Justin Bieber – self explanatory.

Someone’s mania for rubber ducks – Dr. Fisher, psychoanalyst, said it best: there is no accounting for taste.

What we will or will not buy – people take great umbrage if the price of gas or bananas go a certain way but then think nothing of buying overpriced bottles of water.

Patient preferences – I often hear from patients they are skeptical to take evil pharmaceuticals but think nothing of buying crap off the sleep laced with god-only knows what or they buy non regulated supplements of which they don’t know the ingredients.  Patients are awfully picky what they will put in their bodies – and it still bewilders me the logic -or lack thereof.

Eating raw fish – I’ve studied parasites; I know what happens.

JWs (Jehovah Witnesses) – I may be wrong on this (and I hope I am) but don’t the JWs believe only a finite number of people go to heaven? I would think by now that’s been met. So why bother?  I would soon change religion to one that had more hope to it. And they don’t do no holidays.

Modern art – yes I’m one of those types who walks through the art museum into the galleries with the helicopter crashes, the blood-heads, and the canvases with one paint stroke on them and wonder what on earth is going on here.

Well that’s my ten.

Here is the thing I find the most bewildering; it is the thing I most don’t get –

Wasting life – I loved to learn and grow at an early age. I see all of life as a growing experience.  Apparently not many agree.  They go through the motions of mundane living, content to watch TV and play video games. Forty years later, in retirement, they are still watching TV until they die.

They don’t seem unhappy – nay, they look content.

A life without meaning or Journey is perhaps the thing I don’t get most.

 

*Freudian reference which turns out not usually true. A better explanation is our desire for attention.

What do you say when you know you will never see the person you before you? Do you pretend there may be a reunion or do you bluntly acknowledge the end and act accordingly ?

The Lovely Neighbor drives to Virginia tomorrow and that is that. I doubt she will ever return to Arizona.

This evening we had her over for a drink before she leaves in the morning. We made her late mother’s oyster dip and we had drank some bourbon.

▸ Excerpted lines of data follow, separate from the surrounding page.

(** X13: a file of a commit whose path is not in the file list of the
    parent commit is reported as "New file in this commit", after its
    path and content. *)
Theorem show_new_file (w : world) (ts m : string) (fs : value)
        (ph ptext pts pm : string) (pparent : value)
        (pes : list (string * string)) (p h c : string) :
  ph <> "" ->
  files w !! objPath ph = Some ptext ->
  JSON_parse ptext
  = Some (commit_record pts pm (VArr (map (fun e => entry e.1 e.2) pes))
            pparent) ->
  Forall (fun e => e.1 <> p) pes ->
  files w !! objPath h = Some c ->
  show_file (commit_record ts m fs (VStr ph)) (entry p h) w
  = (Ok tt,
     says [Log ("File: " +:+ p); Log c; Log "New file in this commit"] w).
Proof.
  intros Hph Hpt Hpp Hpes Hc. unfold show_file, mbind, M_bind. repeat mstep.
  rewrite (bind_ok _ _ _ _ _ (getFileContent_some (say _ w) h c Hc)).
  repeat mstep. rewrite (truthy_str ph Hph).
  rewrite (bind_ok _ _ _ _ _ (getCommitData_some (say _ (say _ w)) ph ptext Hpt)).
  rewrite (bind_ok _ _ _ _ _ (JSON_parse_value_text _ _ _ Hpp)).
  assert (Hnone : first_with_path p pes = None).
  { clear Hpp. induction Hpes as [|e pes He _ IH]; [done|].
    cbn [first_with_path]. by destruct (String.eqb_spec e.1 p). }
  rewrite (bind_ok _ _ _ _ _
             (getParentFileContent_absent (say _ (say _ w)) _ _ _ pes p Hnone)).
  unfold console_log, emit. by rewrite !say_says, !says_says.
Qed.

(** X14: [showCommitDiff] on a commit with a file when the parent hash
    names no object: [getCommitData] catches and prints the failed
    read and returns [null], and the search in [null.files] ends the
    call in a TypeError, after the path and content of the first file. *)
Theorem show_with_missing_parent (w : world) (k text ts m : string)
        (p h c : string) (rest : list value) (ph : string) :
  JSON_parse_null ->
  files w !! objPath k = Some text ->
  JSON_parse text
  = Some (commit_record ts m (VArr (entry p h :: rest)) (VStr ph)) ->
  ph <> "" ->
  files w !! objPath ph = None ->
  files w !! objPath h = Some c ->
  showCommitDiff k w
  = (Throw TypeError,
     says [Log "Changes in the last commit are: "; Log ("File: " +:+ p);
           Log c;
           LogError "Failed to read the commit data" (ENOENT (objPath ph))] w).
Proof.
  intros Hnull Hs Hp Hph Hnone Hc.
  rewrite (showCommitDiff_stored w k text ts m _ _ Hs Hp).
  cbn [forEach]. unfold mbind, M_bind.
  erewrite bind_throw; [reflexivity|].
  unfold show_file, mbind, M_bind. repeat mstep.
  rewrite (bind_ok _ _ _ _ _ (getFileContent_some (say _ (say _ w)) h c Hc)).
  repeat mstep. rewrite (truthy_str ph Hph).
  rewrite (bind_ok _ _ _ _ _
             (getCommitData_none (say _ (say _ (say _ w))) ph Hnone)).
  assert (Hv : forall w', JSON_parse_value VNull w' = (Ok VNull, w')).
  { intros w'. unfold JSON_parse_value. unfold_m. simpl.
    unfold JSON_parse_null in Hnull. by rewrite Hnull. }
  rewrite (bind_ok _ _ _ _ _ (Hv _)).
  assert (Hg : forall w', getParentFileContent VNull (VStr p) w'
                          = (Throw TypeError, w')).
  { intros w'. unfold getParentFileContent. by unfold_m. }
  rewrite (bind_throw _ _ _ _ _ (Hg _)).
  by rewrite !say_says, !says_says.
Qed.

(** X15: [showCommitDiff] on an object that is stored but is not a
    commit: it throws a SyntaxError when the text is not JSON; it
    prints "Commit not found" when the text is a falsy JSON value;
    and it throws a TypeError after its heading when the value is
    truthy and its [files] is neither an array nor a string. *)
Theorem show_on_other_object (w : world) (k text : string) :
  files w !! objPath k = Some text ->
  (JSON_parse text = None ->
   showCommitDiff k w = (Throw SyntaxError, w))
  /\ (forall v,
        JSON_parse text = Some v -> truthy v = false ->
        showCommitDiff k w = (Ok tt, say (Log "Commit not found") w))
  /\ (forall v,
        JSON_parse text = Some v -> truthy v = true ->
        (forall l, get v "files" <> VArr l) ->
        (forall s, get v "files" <> VStr s) ->
        showCommitDiff k w
        = (Throw TypeError, say (Log "Changes in the last commit are: ") w)).
Proof.
  intros Hs. split_and!.
  - intros Hp. unfold showCommitDiff, mbind, M_bind.
    rewrite (bind_ok _ _ _ _ _ (getCommitData_some _ _ _ Hs)).
    by rewrite (bind_throw _ _ _ _ _ (JSON_parse_value_none _ _ Hp)).
  - intros v Hp Hv. unfold showCommitDiff, mbind, M_bind.
    rewrite (bind_ok _ _ _ _ _ (getCommitData_some _ _ _ Hs)).
    rewrite (bind_ok _ _ _ _ _ (JSON_parse_value_text _ _ _ Hp)).
    by rewrite Hv.
  - intros v Hp Hv Harr Hstr. unfold showCommitDiff, mbind, M_bind.
    rewrite (bind_ok _ _ _ _ _ (getCommitData_some _ _ _ Hs)).
    rewrite (bind_ok _ _ _ _ _ (JSON_parse_value_text _ _ _ Hp)).
    rewrite Hv. cbn [negb]. rewrite bind_console_log.
    assert (Hm : member v "files" = ret (get v "files")).
    { by destruct v. }
    rewrite Hm, bind_ret.
    destruct (get v "files") eqn:Hg; try done.
    + by destruct (Hstr s).
    + by destruct (Harr elems).
Qed.

Lemma forEach_show_file_with_parent ts m fs ph ptext pts pm pparent
      (pes es : list (string * string)) w :
  ph <> "" ->
  files w !! objPath ph = Some ptext ->
  JSON_parse ptext
  = Some (commit_record pts pm (VArr (map (fun e => entry e.1 e.2) pes))
            pparent) ->
  blobs_stored w pes ->
  blobs_stored w es ->
  forEach (show_file (commit_record ts m fs (VStr ph)))
    (map (fun e => entry e.1 e.2) es) w
  = (Ok tt, says (flat_map (file_report w (Some pes)) es) w).
Proof.
  intros Hph Hpt Hpp Hpes Hes. revert w Hpt Hpes Hes.
  induction es as [|[p h] es IH]; intros w Hpt Hpes Hes;
    cbn [map flat_map forEach].
  - by rewrite says_nil.
  - inversion Hes as [|? ? [c Hc] Hes']; subst. cbn [fst snd] in *.
    unfold mbind, M_bind.
    rewrite (bind_ok _ _ _ _ _
               (show_file_with_parent w ts m fs ph ptext pts pm pparent pes
                  p h c Hph Hpt Hpp Hpes Hc)).
    rewrite IH; [|exact Hpt|exact Hpes|exact Hes']. by rewrite says_says.
Qed.

(** *** The history of a session *)

Lemma blobs_stored_kept w w' es :
  objects_kept w w' -> blobs_stored w es -> blobs_stored w' es.
Proof.
  intros Hk Hes. unfold blobs_stored in *.
  eapply Forall_impl; [exact Hes|]. intros e [c Hc]. exists c. by apply Hk.
Qed.

Lemma history_ok_kept w w' hs :
  objects_kept w w' -> history_ok w hs -> history_ok w' hs.
Proof.
  intros Hk. induction hs as [|c older IH]; [done|].
  intros (Hs & Hh & Hb & Ho). split_and!.
  - by apply Hk.
  - exact Hh.
  - by apply (blobs_stored_kept w).
  - by apply IH.
Qed.

Lemma history_ok_suffix w newer rest :
  history_ok w (newer ++ rest) -> history_ok w rest.
Proof.
  induction newer as [|c newer IH]; [done|]. intros (_ & _ & _ & Ho).
  by apply IH.
Qed.

Lemma is_plain_record_of c older : is_plain (record_of c older) = true.
Proof.
  pose proof (is_plain_entries (c_files c)) as Hes.
  unfold record_of, commit_record. cbn in *. by rewrite Hes.
Qed.

(** [showCommitDiff] on a commit of a stored history. *)
Lemma show_history_commit w c older :
  JSON_roundtrip -> digest_nonempty ->
  history_ok w (c :: older) ->
  showCommitDiff (c_hash c) w = (Ok tt, says (show_output w c older) w).
Proof.
  intros RT NE (Hs & _ & Hb & Ho).
  assert (Hp : JSON_parse (JSON_stringify (record_of c older))
               = Some (record_of c older)).
  { apply RT. apply (is_plain_record_of c older). }
  unfold record_of in Hp.
  rewrite (showCommitDiff_stored w _ _ _ _ _ _ Hs Hp).
  unfold show_output. destruct older as [|c' older']; cbn [head_of parent_files].
  - rewrite (forEach_show_file_no_parent _ _ _ (VStr "") (c_files c)
               (say _ w) eq_refl Hb).
    by rewrite say_says, says_says.
  - destruct Ho as (Hs' & Hh' & Hb' & _).
    assert (Hp' : JSON_parse (JSON_stringify (record_of c' older'))
                  = Some (record_of c' older')).
    { apply RT. apply (is_plain_record_of c' older'). }
    unfold record_of in Hp'.
    assert (Hne : c_hash c' <> "").
    { rewrite Hh'. apply NE. }
    rewrite (forEach_show_file_with_parent _ _ _ _ _ _ _ _ (c_files c')
               (c_files c) (say _ w) Hne Hs' Hp' Hb' Hb).
    by rewrite say_says, says_says.
Qed.
(** C10: the accumulator is never cleared.  Of two calls on the same
    instance, the second returns the table of the first followed by one record
    per URL of its own list; the same table is what it saves last when it has
    an output file; and its tally counts the records of the whole table that
    have the success status of the mode, but divides that count, and the
    count of the failures it takes to be the rest of its own list, by the
    length of its own list: the two percentages are the binary64 values of
    [count / len(urls) * 100]. *)
Theorem C10_results_accumulate_across_calls
    lower env output_file1 delay_range1 timeout1 max_retries1
    output_file2 delay_range2 timeout2 max_retries2 urls1 urls2 w self :
  urls1 <> [] ->
  urls2 <> [] ->
  exists w1 self1 recs1 w2 self2 recs2 evs,
    let df1 := (results self ++ recs1)%list in
    let df2 := (df1 ++ recs2)%list in
    let total := Z.of_nat (length urls2) in
    let success_value := if String.eqb (method self) "requests" then "成功" else "SUCCESS" in
    let success_count :=
      Z.of_nat (length (filter (fun r => String.eqb (Result.status r) success_value) df2)) in
    let as_float := fun n : Z =>
      if n <? 0 then (- of_uint63 (Uint63.of_Z (- n)))%float
      else of_uint63 (Uint63.of_Z n) in
    scrape_urls lower env output_file1 delay_range1 timeout1 max_retries1 urls1 (w, self)
    = Some ((w1, self1), Py.Ok df1)
    /\ scrape_urls lower env output_file2 delay_range2 timeout2 max_retries2 urls2 (w1, self1)
       = Some ((w2, self2), Py.Ok df2)
    /\ map Result.url recs1 = urls1
    /\ map Result.url recs2 = urls2
    /\ results self1 = df1
    /\ results self2 = df2
    /\ trace w2
       = (evs
          ++ match output_path output_file2 with
             | Some path => [ToCsv path df2]
             | None => []
             end
          ++ [Summary total success_count
                (as_float success_count / as_float total * 100)%float
                (as_float (total - success_count)%Z / as_float total * 100)%float])%list.
Proof.
  intros Hne1 Hne2.
  destruct (scrape_urls_ok lower env output_file1 delay_range1 timeout1 max_retries1
              urls1 w self Hne1) as (w1 & recs1 & evs1 & Hc1 & Hm1 & _).
  destruct (scrape_urls_ok lower env output_file2 delay_range2 timeout2 max_retries2
              urls2 w1 (set_results (results self ++ recs1) self) Hne2)
    as (w2 & recs2 & evs2 & Hc2 & Hm2 & Ht2 & _).
  cbn [results set_results] in Hc2, Ht2.
  exists w1, (set_results (results self ++ recs1) self), recs1,
         w2, (set_results ((results self ++ recs1) ++ recs2) self), recs2,
         (trace w1 ++ evs2)%list.
  cbv zeta. split; [exact Hc1|]. split; [exact Hc2|].
  repeat (split; [solve [auto]|]).
  rewrite Ht2. unfold closing_events, success_value, count_status, percent, float_of_int.
  cbn [method set_results].
  now rewrite <- !app_assoc.
Qed.

(** Two visits of a product page by one instance, each call on a list of one
    URL: the second tally says 2 successes of 1 URL, 200 per cent, and -100
    per cent of failures. *)
Lemma C10_witness :
  let e := Scenario.env (GetResponse 200 Scenario.product_soup)
                        (LoadRaises Scenario.page_load_timed_out) in
  let u1 := "https://www.asics.com/jp/ja-jp/running/p/1011A100-200.html" in
  let u2 := "https://www.asics.com/jp/ja-jp/tennis/p/1041A200-100.html" in
  exists w1 self1 recs1 w2 self2 recs2 evs,
    scrape_urls Scenario.lower e (Some "out.csv") (3 # 2, 4 # 1)%Q 30 3 [u1]
      (Scenario.world0, Scenario.scraper "requests")
    = Some ((w1, self1), Py.Ok recs1)
    /\ scrape_urls Scenario.lower e (Some "out.csv") (3 # 2, 4 # 1)%Q 30 3 [u2] (w1, self1)
       = Some ((w2, self2), Py.Ok (recs1 ++ recs2)%list)
    /\ map Result.url recs1 = [u1]
    /\ map Result.url recs2 = [u2]
    /\ results self1 = recs1
    /\ results self2 = (recs1 ++ recs2)%list
    /\ trace w2
       = (evs ++ [ToCsv "out.csv" (recs1 ++ recs2)] ++ [Summary 1 2 200 (-100)])%list.
Proof.
  intros e u1 u2.
  destruct (C10_results_accumulate_across_calls Scenario.lower e
              (Some "out.csv") (3 # 2, 4 # 1)%Q 30 3
              (Some "out.csv") (3 # 2, 4 # 1)%Q 30 3
              [u1] [u2] Scenario.world0 (Scenario.scraper "requests"))
    as (w1 & self1 & recs1 & w2 & self2 & recs2 & evs & H);
    [discriminate | discriminate |].
  cbv zeta in H. destruct H as (Hc1 & Hc2 & Hm1 & Hm2 & Hr1 & Hr2 & Ht).
  exists w1, self1, recs1, w2, self2, recs2, evs.
  repeat (split; [assumption|]).
  rewrite Ht. do 2 f_equal.
  pose proof Hc1 as Hv1. vm_compute in Hv1. injection Hv1 as <- <- <-.
  pose proof Hc2 as Hv2. vm_compute in Hv2. injection Hv2 as _ _ <-.
  reflexivity.
Defined.

(** ** The [requests] path, attempt by attempt *)

Lemma extract_product_details_ok soup r :
  exists r', _extract_product_details soup r = (r', Py.Ok tt).
Proof.
  destruct (never_raises_catch_all
              (Py.bind match soup_price soup with
                       | Some text => Py.modify (Result.set_price (Py.VStr (PyStr.strip text)))
                       | None => Py.ret tt
                       end
                 (fun _ => Py.bind match soup_availability soup with
                                   | Some text =>
                                       Py.modify (Result.set_availability (PyStr.strip text))
                                   | None => Py.ret tt
                                   end
                             (fun _ => match soup_json_ld soup with
                                       | Some json_ld => read_json_ld json_ld
                                       | None => Py.ret tt
                                       end))) r) as (r' & [] & H).
  exists r'. exact H.
Qed.
#[global] Instance FrameHeader_eq_dec : EqDecision FrameHeader.
Proof. solve_decision. Defined.

(* @src crates/uk-proto/src/frame.rs 132-134 MAX_ENCODED_LEN *)
Definition MAX_ENCODED_LEN : Z := 1 + 1 + 2 + 8 + 8.

(* @src crates/uk-proto/src/frame.rs 263-270 validate_flags *)
Definition validate_flags (flags : Z) : ProtocolResult unit :=
  let required := Z.land flags REQUIRED_FLAG_MASK in
  if required =? 0 then Ok tt else Err (UnsupportedFlag required).

(* @src crates/uk-proto/src/frame.rs 136-148 FrameHeader::new *)
Definition header_new (ft : FrameType) (fl i len : Z) : ProtocolResult FrameHeader :=
  let? _ := validate_flags fl in
  let? _ := Varint.encoded_len i in
  let? _ := Varint.encoded_len len in
  Ok {| version := VERSION; frame_type := ft; flags := fl; id := i; length := len |}.

(* @src crates/uk-proto/src/frame.rs 150-162 FrameHeader::encode *)
Definition header_encode (h : FrameHeader) : ProtocolResult Bytes :=
  if negb (version h =? VERSION) then Err (UnsupportedVersion (version h)) else
  let? _ := validate_flags (flags h) in
  let? i := Varint.encode (id h) in
  let? l := Varint.encode (length h) in
  Ok (be_encode 1 (version h) ++ be_encode 1 (frame_type_u8 (frame_type h))
        ++ be_encode 2 (flags h) ++ i ++ l).

(* @src crates/uk-proto/src/frame.rs 164-194 FrameHeader::decode *)
Definition header_decode (limits : FrameLimits) (src : Bytes)
    : ProtocolResult (FrameHeader * Bytes) :=
  if zlen src <? 4 then Err Truncated else
  let? '(v, src) := get_uint 1 src in
  if negb (v =? VERSION) then Err (UnsupportedVersion v) else
  let? '(t, src) := get_uint 1 src in
  let? ft := frame_type_try_from t in
  let? '(fl, src) := get_uint 2 src in
  let? _ := validate_flags fl in
  let? '(i, src) := Varint.decode src in
  let? '(len, src) := Varint.decode src in
  if max_frame_size limits <? len
  then Err (OversizedFrame len (max_frame_size limits))
  else Ok ({| version := v; frame_type := ft; flags := fl; id := i; length := len |}, src).

(* @src crates/uk-proto/src/frame.rs 197-204 Frame *)
Record Frame : Set := { header : FrameHeader; payload : Bytes }.

#[global] Instance Frame_eq_dec : EqDecision Frame.
Proof. solve_decision. Defined.

(* @src crates/uk-proto/src/frame.rs 207-212 Frame::new *)
Definition frame_new (ft : FrameType) (fl i : Z) (p : Bytes) : ProtocolResult Frame :=
  let? h := header_new ft fl i (zlen p) in
  Ok {| header := h; payload := p |}.

(* @src crates/uk-proto/src/frame.rs 214-226 Frame::encode_into *)
Definition frame_encode_into (f : Frame) : ProtocolResult Bytes :=
  if negb (length (header f) =? zlen (payload f))
  then Err (InvalidFrame "frame header length does not match payload length") else
  let? h := header_encode (header f) in
  Ok (h ++ payload f).

(* @src crates/uk-proto/src/frame.rs 228-234 Frame::encode *)
Definition frame_encode (f : Frame) : ProtocolResult Bytes :=
  let? out := frame_encode_into f in Ok ([] ++ out).

(* @src crates/uk-proto/src/frame.rs 236-245 Frame::decode *)
Definition frame_decode (limits : FrameLimits) (src : Bytes)
    : ProtocolResult (Frame * Bytes) :=
  let? '(h, src) := header_decode limits src in
  let? len := ok_or InvalidVarint (usize_try_from (length h)) in
  if zlen src <? len then Err Truncated else
  let? '(p, src) := buf_split len src in
  Ok ({| header := h; payload := p |}, src).
(* @src crates/uk-proto/src/io.rs 316-327 read_optional_one *)
Definition read_optional_one : aio (option Z) := λ s,
  match poll_read 1 s with
  | (Pending, s') => (Cancelled, s')
  | (Ready (Ok []), s') => (Done (Ok None), s')
  | (Ready (Ok (b :: _)), s') => (Done (Ok (Some b)), s')
  | (Ready (Err UnexpectedEof), s') => (Done (Ok None), s')
  | (Ready (Err k), s') => (Done (Err (Io k)), s')
  | (Ready Panic, s') => (Done Panic, s')
  end.

(* @src crates/uk-proto/src/io.rs 357-371 read_exact_or_truncated *)
Definition read_exact_or_truncated (n : nat) : aio Bytes := λ s,
  match read_exact n s with
  | (Pending, s') => (Cancelled, s')
  | (Ready (Ok bs), s') => (Done (Ok bs), s')
  | (Ready (Err UnexpectedEof), s') => (Done (Err (Protocol Truncated)), s')
  | (Ready (Err k), s') => (Done (Err (Io k)), s')
  | (Ready Panic, s') => (Done Panic, s')
  end.

(* @src crates/uk-proto/src/io.rs 348-355 read_one *)
Definition read_one : aio Z :=
  let! b := read_exact_or_truncated 1 in
  aret (match b with [x] => Ok x | _ => Panic end).

(* @src crates/uk-proto/src/io.rs 329-346 read_varint_async *)
Definition read_varint_async (header_bytes : Bytes) : aio (Z * Bytes) :=
  let! first := read_one in
  let header_bytes := header_bytes ++ [first] in
  let len := Z.shiftl 1 (Z.shiftr first 6) in
  let! header_bytes :=
    (if 1 <? len then
       let remaining := len - 1 in
       if 7 <? remaining then aret Panic else
       let! rest := read_exact_or_truncated (Z.to_nat remaining) in
       aret (Ok (header_bytes ++ rest))
     else aret (Ok header_bytes)) in
  let start := zlen header_bytes - len in
  if start <? 0 then aret Panic else
  let! '(v, _) := lift (Varint.decode (drop (Z.to_nat start) header_bytes)) in
  aret (Ok (v, header_bytes)).

(** The payload loop, [remaining.min(8192)] bytes at a time. *)
(* @src crates/uk-proto/src/io.rs 84-91 read_frame *)
Fixpoint read_payload (fuel : nat) (remaining : Z) (payload : Bytes) : aio Bytes :=
  if remaining <=? 0 then aret (Ok payload) else
  match fuel with
  | O => aret Panic
  | S fuel' =>
    let to_read := Z.min remaining 8192 in
    let! buf := read_exact_or_truncated (Z.to_nat to_read) in
    read_payload fuel' (remaining - to_read) (payload ++ buf)
  end.

(** [read_frame] after its first byte. *)
(* @src crates/uk-proto/src/io.rs 60-96 read_frame *)
Definition read_frame_rest {P : Platform} (limits : FrameLimits) (first : Z) : aio Frame :=
  let! rest := read_exact_or_truncated 3 in
  let fixed := first :: rest in
  match fixed with
  | [version; ty; f1; f2] =>
    if negb (version =? VERSION) then aret (Err (Protocol (UnsupportedVersion version))) else
    let! _ := lift (frame_type_try_from ty) in
    let flags := be_decode [f1; f2] in
    let! _ := lift (validate_flags flags) in
    let! '(id, header_bytes) := read_varint_async fixed in
    let! '(length, header_bytes) := read_varint_async header_bytes in
    let! '(header, _) := lift (header_decode limits header_bytes) in
    if negb (Frame.id header =? id) then aret Panic else
    if negb (Frame.length header =? length) then aret Panic else
    let! payload_len := lift (ok_or InvalidVarint (usize_try_from (Frame.length header))) in
    let! payload := read_payload (Z.to_nat (payload_len / 8192 + 1)) payload_len [] in
    aret (Ok {| header := header; payload := payload |})
  | _ => aret Panic
  end.

(* @src crates/uk-proto/src/io.rs 52-97 read_frame *)
Definition read_frame_unbuffered {P : Platform} (limits : FrameLimits) : aio Frame :=
  let! o := read_optional_one in
  match o with
  | None => aret (Err Closed)
  | Some first => read_frame_rest limits first
  end.

(** ** Writing *)

(** What the writer's polls return: it takes some number of bytes, fails, or is
    not ready when the future is dropped. *)
Inductive write_event : Set :=
  | Accept (n : Z)
  | WriteErr (kind : ErrorKind)
  | WritePend.

(** The writer: its script, what [flush] returns, and the bytes on the wire. *)
Record Writer : Set := {
  events : list write_event;
  flush_result : result ErrorKind unit;
  wire : Bytes
}.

It felt like the last supper. We did not talk about this situation. Rather we joked about this and that; we laughed and rolled our eyes at Hair Furor’s latest outrage. Once in awhile I slipped in a thank you and a mention of how grateful I was for having her in my life. I said I would miss her. But these slips were not continued or even acknowledged; the superficial chats and banter continued.

At the end of our little Tom Sawyer funeral she became tearful and announced she had to go. I tactfully did not point out her tears. I gave her a long hug, the type Wotan gives to Brunhilde before he leaves her forever.  There were promises on both sides to keep in touch and do come visit etc.

I’ve been through this sort of thing before – many times. I recognize one when it happens to me. I know how it goes. “Let’s keep in touch” is an indirect speech act for “we will probably never see each other again but do let’s us not be so crude to say such out loud”. I’ve had countless friends move away vowing to stay in touch only to disappear and become only a memory if they are remembered at all.  One of the saddest things in my life is how many people I have known who have moved away and have ceased to be; most of them I can’t easily recall anymore. Sad.

Perhaps this way is better. Perhaps saying the obvious is too blunt. So we agree on the illusion of the possible.

Perhaps I am wrong; maybe we will keep in touch and see each other again. Based on my experience this will not be so.

Even if this turns out to be true I know in time I will not feel the loss I will only remember the love.